TRY IT -> Please report how many lines in the records below contain the word "with", and give nothing else.

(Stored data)
(** The first pass takes the whole table. *)
Lemma first_pass_run `{Platform} e mem dm dir p ep_addr aperture sgt tfer :
  aperture_fits e mem ep_addr aperture sgt ->
  let req := aperture_request p ep_addr aperture sgt tfer in
  exists e' req' x' mem',
    aperture_build (pass_window e dir ep_addr aperture) dm (sgl sgt) (nents sgt) e req
      = Some (e', req', x') /\
    engine_mem_ok e' mem' /\ x_len x' = table_len sgt /\ 0 < x_desc_num x' /\
    rq_offset req' = table_len sgt /\ rq_total_len req' = table_len sgt.
Proof using.
  intros Hf req. pose proof (aperture_total_len e mem p ep_addr aperture sgt tfer Hf) as Etl.
  destruct (aperture_window_ok e mem dir ep_addr aperture sgt Hf)
    as (Hw & Esz & Eep).
  set (w := pass_window e dir ep_addr aperture) in *.
  pose proof Hf as [Hm He Hs Hend Hb Hsgs Hne Htot Hroom].
  assert (Etodo : todo (nents sgt) (rq_sg_idx req) (rq_sg_offset req) (sgl sgt) =
    table_bytes sgt) by apply first_todo.
  pose proof Htot as Htot'. unfold table_len in Htot'.
  destruct (aperture_build_run w dm (sgl sgt) (nents sgt) e req mem)
    as (e' & req' & x' & mem' & n & E & R).
  { by apply first_pass_ok. }
  exists e', req', x', mem'. split; [exact E|].
  assert (En : n = table_len sgt).
  { destruct (pr_end _ _ _ _ _ _ _ _ _ _ _ R) as [->|[Hfull Hc]]; [by rewrite Etodo|].
    exfalso. pose proof (pr_n _ _ _ _ _ _ _ _ _ _ _ R) as Hn. rewrite Etodo in Hn.
    destruct Hc as (a & b & Hc & Ha & Hb0 & Hab & Hbb). rewrite Esz in Hbb.
    change (rq_offset req) with 0 in Hbb. change (rq_sg_idx req) with 0 in Hc.
    rewrite Z.div_0_l, Z.add_0_l in Hbb by lia.
    change (w_maxlen w) with (Z.min aperture desc_blen_max) in Hab.
    assert (a <= table_len sgt / Z.min aperture desc_blen_max)
      by (apply Z.div_le_lower_bound; unfold table_len; lia).
    assert (n / aperture <= table_len sgt / aperture)
      by (apply Z.div_le_mono; unfold table_len; lia).
    destruct (Z.eq_dec (nents sgt) 0) as [Hz|]; [|lia].
    unfold table_bytes, mapped in Htot'. rewrite Hz in Htot'.
    destruct Htot' as [Hbad _]. by vm_compute in Hbad. }
  destruct (pr_engine _ _ _ _ _ _ _ _ _ _ _ R) as (E1 & E2 & _).
  destruct (pr_num _ _ _ _ _ _ _ _ _ _ _ R) as [Hx1 _].
  pose proof (pr_offset _ _ _ _ _ _ _ _ _ _ _ R) as Eo.
  destruct (pr_req _ _ _ _ _ _ _ _ _ _ _ R) as [Et _].
  split; [|split; [|split; [lia|split; [by rewrite Eo, En|by rewrite Et]]]].
  - destruct Hm. split; rewrite ?E1, ?E2, ?(pr_len _ _ _ _ _ _ _ _ _ _ _ R),
      ?(pr_idx _ _ _ _ _ _ _ _ _ _ _ R); try done; [apply R|].
    apply Z.mod_pos_bound. lia.
  - by rewrite (pr_xlen _ _ _ _ _ _ _ _ _ _ _ R).
Qed.
End fits.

SOLUTION -> 2